What is the Substance Name? An active ingredient is the substance responsible for the medicinal effects of a product specified by the substance's molecular structure or if the molecular structure is not known, defined by an unambiguous definition that identifies the substance. Each active ingredient name is the preferred term of the UNII code submitted.
What kind of product is this? Indicates the type of product, such as Human Prescription Drug or Human Over the Counter Drug. This data element matches the “Document Type” field of the Structured Product Listing.
What are the Administration Routes? The translation of the route code submitted by the firm, indicating route of administration.
What is the Labeler Name? Name of Company corresponding to the labeler code segment of the Product NDC.

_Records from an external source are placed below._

Lemma topo_ancestor x l u : topo (x :: l) → tc edge_rel u x → u ∈ l.
Proof.
  intros (_ & Hx & Hl) Htc. remember x as y eqn:Hy.
  induction Htc as [u y (e & He & <- & <-)|u w y Huw _ IH]; subst.
  - by apply Hx.
  - apply (topo_pred l u w); auto.
Qed.

Lemma topo_acyclic ys v : topo ys → v ∈ ys → ¬ tc edge_rel v v.
Proof.
  induction ys as [|x l IH]; intros Ht Hv Hc.
  - by apply elem_of_nil in Hv.
  - apply elem_of_cons in Hv as [->|Hv].
    + pose proof (topo_ancestor _ _ _ Ht Hc). by destruct Ht.
    + destruct Ht as (_ & _ & Hl). by apply IH.
Qed.

Lemma topo_NoDup ys : topo ys → NoDup ys.
Proof.
  induction ys as [|x l IH]; [constructor|].
  intros (? & _ & ?). constructor; auto.
Qed.

Lemma children_nodes u c : wf_graph G → c ∈ children u → c ∈ g_nodes G.
Proof.
  intros (_ & _ & Hwf) Hc. unfold children in Hc.
  apply list_elem_of_fmap in Hc as (e & -> & He).
  apply list_elem_of_filter in He as [_ He]. by apply Hwf.
Qed.

Lemma kahn_inv_step imap u stack yielded :
  wf_graph G → kahn_inv imap (u :: stack) yielded →
  ∃ imap' stack',
    relax (children u) imap stack = Ok (imap', stack') ∧
    kahn_inv imap' stack' (u :: yielded).
Proof.
  intros Hwf [Hcnt Hmem Hnd Hdom Ht].
  assert (u ∈ g_nodes G ∧ imap !! u = None) as [Hu Hnone]
    by (apply Hmem; left).
  simpl in Hnd. apply NoDup_cons in Hnd as [Hunot Hnd].
  assert (u ∉ yielded) as Huy by (intros ?; apply Hunot, elem_of_app; by right).
  pose proof (Hcnt u Hu) as Hru. rewrite Hnone in Hru.
  destruct (relax_spec (rem yielded) (u :: yielded) (children u) [] imap stack)
    as (imap' & stack' & Hrel & Hcnt' & Hmem' & Hnd' & Hdom').
  - intros c. by apply children_nodes.
  - intros v. simpl. pose proof (rem_cons u yielded v Huy).
    pose proof (rem_nonneg (u :: yielded) v). lia.
  - intros v Hv. specialize (Hcnt v Hv). rewrite cnt_nil, Z.sub_0_r. done.
  - intros v. rewrite <- Hmem. rewrite !elem_of_app, !elem_of_cons. tauto.
  - apply NoDup_app. apply NoDup_app in Hnd as (Hs & Hsy & Hy).
    split; [done|]. split; [|by apply NoDup_cons].
    intros v Hv. rewrite elem_of_cons. intros [->|Hvy].
    + apply Hunot, elem_of_app. by left.
    + by apply (Hsy v).
  - done.
  - exists imap', stack'. split; [done|]. split.
    + intros v Hv. specialize (Hcnt' v Hv). simpl in Hcnt'.
      by rewrite rem_cons.
    + done.
    + done.
    + done.
    + simpl. split; [done|]. split; [|done].
      intros e He Hto. by apply (rem_zero yielded u).
Qed.

Lemma kahn_spec fuel : ∀ imap stack yielded,
  wf_graph G → kahn_inv imap stack yielded →
  length (g_nodes G) ≤ length yielded + fuel →
  ∃ ys fin,
    kahn fuel G imap stack yielded = (reverse ys, fin) ∧
    topo ys ∧ (∀ v, v ∈ ys → v ∈ g_nodes G) ∧
    ((fin = Finished ∧ ∀ v, v ∈ g_nodes G → v ∈ ys) ∨
     (fin = Raised NetworkXUnfeasible ∧ ∃ v, v ∈ g_nodes G ∧ v ∉ ys)).
Proof.
  induction fuel as [|fuel IH]; intros imap stack yielded Hwf Hinv Hlen.
  - destruct stack as [|u stack].
    + clear Hlen. destruct Hinv as [Hcnt Hmem Hnd Hdom Ht]. simpl.
      exists yielded. eexists. split; [done|]. split; [done|].
      split; [intros v Hv; by apply Hmem|].
      destruct (decide (imap = ∅)) as [->|Hne].
      * left. split; [done|]. intros v Hv. apply Hmem. by rewrite lookup_empty.
      * right. split; [done|]. apply map_choose in Hne as (v & d & Hvd).
        exists v. split; [by eapply Hdom|].
        intros Hv. apply Hmem in Hv as [_ Hv]. congruence.
    + exfalso. destruct Hinv as [_ Hmem Hnd _ _].
      assert ((u :: stack) ++ yielded ⊆+ g_nodes G) as Hsub.
      { apply NoDup_submseteq; [done|]. intros v Hv. by apply Hmem. }
      apply submseteq_length in Hsub. rewrite length_app in Hsub.
      simpl in Hsub. lia.
  - destruct stack as [|u stack].
    + destruct Hinv as [Hcnt Hmem Hnd Hdom Ht]. simpl.
      exists yielded. eexists. split; [done|]. split; [done|].
      split; [intros v Hv; by apply Hmem|].
      destruct (decide (imap = ∅)) as [->|Hne].
      * left. split; [done|]. intros v Hv. apply Hmem. by rewrite lookup_empty.
      * right. split; [done|]. apply map_choose in Hne as (v & d & Hvd).
        exists v. split; [by eapply Hdom|].
        intros Hv. apply Hmem in Hv as [_ Hv]. congruence.
    + assert (u ∈ g_nodes G) as Hu by (apply (ki_members _ _ _ _ Hinv); left).
      destruct (kahn_inv_step _ _ _ _ Hwf Hinv) as (imap' & stack' & Hrel & Hinv').
      simpl. rewrite decide_True by done.
      change (relax (e_to <$> filter (λ e, e_from e = u) (g_edges G)) imap stack = Ok (imap', stack')) in Hrel. rewrite Hrel.
      apply IH; [done..|]. simpl. lia.
Qed.

Lemma kahn_inv_init :
  wf_graph G → kahn_inv (indegree_map G) (zero_indegree G) [].
Proof.
  intros (Hnd & _ & _).
  assert (Hlook : ∀ v, v ∈ g_nodes G →
    indegree_map G !! v =
    if decide (0 < in_degree G v)%Z then Some (in_degree G v) else None).
  { intros v. unfold indegree_map. clear.
    induction (g_nodes G) as [|x l IH]; intros Hv.
    - by apply elem_of_nil in Hv.
    - simpl. destruct (decide (v = x)) as [->|Hne].
      + destruct (decide (0 < in_degree G x)%Z).
        * simpl. by rewrite lookup_insert_eq.
        * destruct (decide (x ∈ l)) as [Hin|Hnin]; [by apply IH|].
          apply not_elem_of_list_to_map. rewrite list_fmap_omap.
          intros Hx. apply list_elem_of_omap in Hx as (w & Hw & Heq).
          simpl in Heq. destruct (decide (0 < in_degree G w)%Z); simplify_eq/=. done.
      + apply elem_of_cons in Hv as [|Hv]; [done|].
        destruct (decide (0 < in_degree G x)%Z); simpl.
        * rewrite lookup_insert_ne by done. by apply IH.
        * by apply IH. }
  split.
  - intros v Hv. rewrite (Hlook v Hv), rem_nil.
    pose proof (rem_nonneg [] v). rewrite rem_nil in H.
    destruct (decide _); [done|lia].
  - intros v. rewrite app_nil_r. unfold zero_indegree.
    rewrite elem_of_reverse, list_elem_of_filter. split.
    + intros [Hz Hv]. split; [done|]. rewrite (Hlook v Hv).
      rewrite decide_False; [done|lia].
    + intros [Hv Hnone]. split; [|done]. rewrite (Hlook v Hv) in Hnone.
      pose proof (rem_nonneg [] v). rewrite rem_nil in H.
      destruct (decide _); [done|lia].
  - rewrite app_nil_r. unfold zero_indegree. rewrite reverse_Permutation.
    by apply NoDup_filter.
  - intros v d Hvd. unfold indegree_map in Hvd.
    apply elem_of_list_to_map_2 in Hvd.
    apply list_elem_of_omap in Hvd as (w & Hw & Heq).
    destruct (decide _); simplify_eq. done.
  - done.
Qed.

What is the Marketing Category? Product types are broken down into several potential Marketing Categories, such as NDA/ANDA/BLA, OTC Monograph, or Unapproved Drug. One and only one Marketing Category may be chosen for a product, not all marketing categories are available to all product types. Currently, only final marketed product categories are included. The complete list of codes and translations can be found at www.fda.gov/edrls under Structured Product Labeling Resources.
What is the Start Marketing Date? This is the date that the labeler indicates was the start of its marketing of the drug product.
What is the Listing Expiration Date? This is the date when the listing record will expire if not updated or certified by the product labeler.
What is the NDC Exclude Flag? This field indicates whether the product has been removed/excluded from the NDC Directory for failure to respond to FDA"s requests for correction to deficient or non-compliant submissions, or because the listing certification is expired, or because the listing data was inactivated by FDA, or because it was discontinued by the labeler. Possible values in this field are: "D", "E", "I", "N", "U".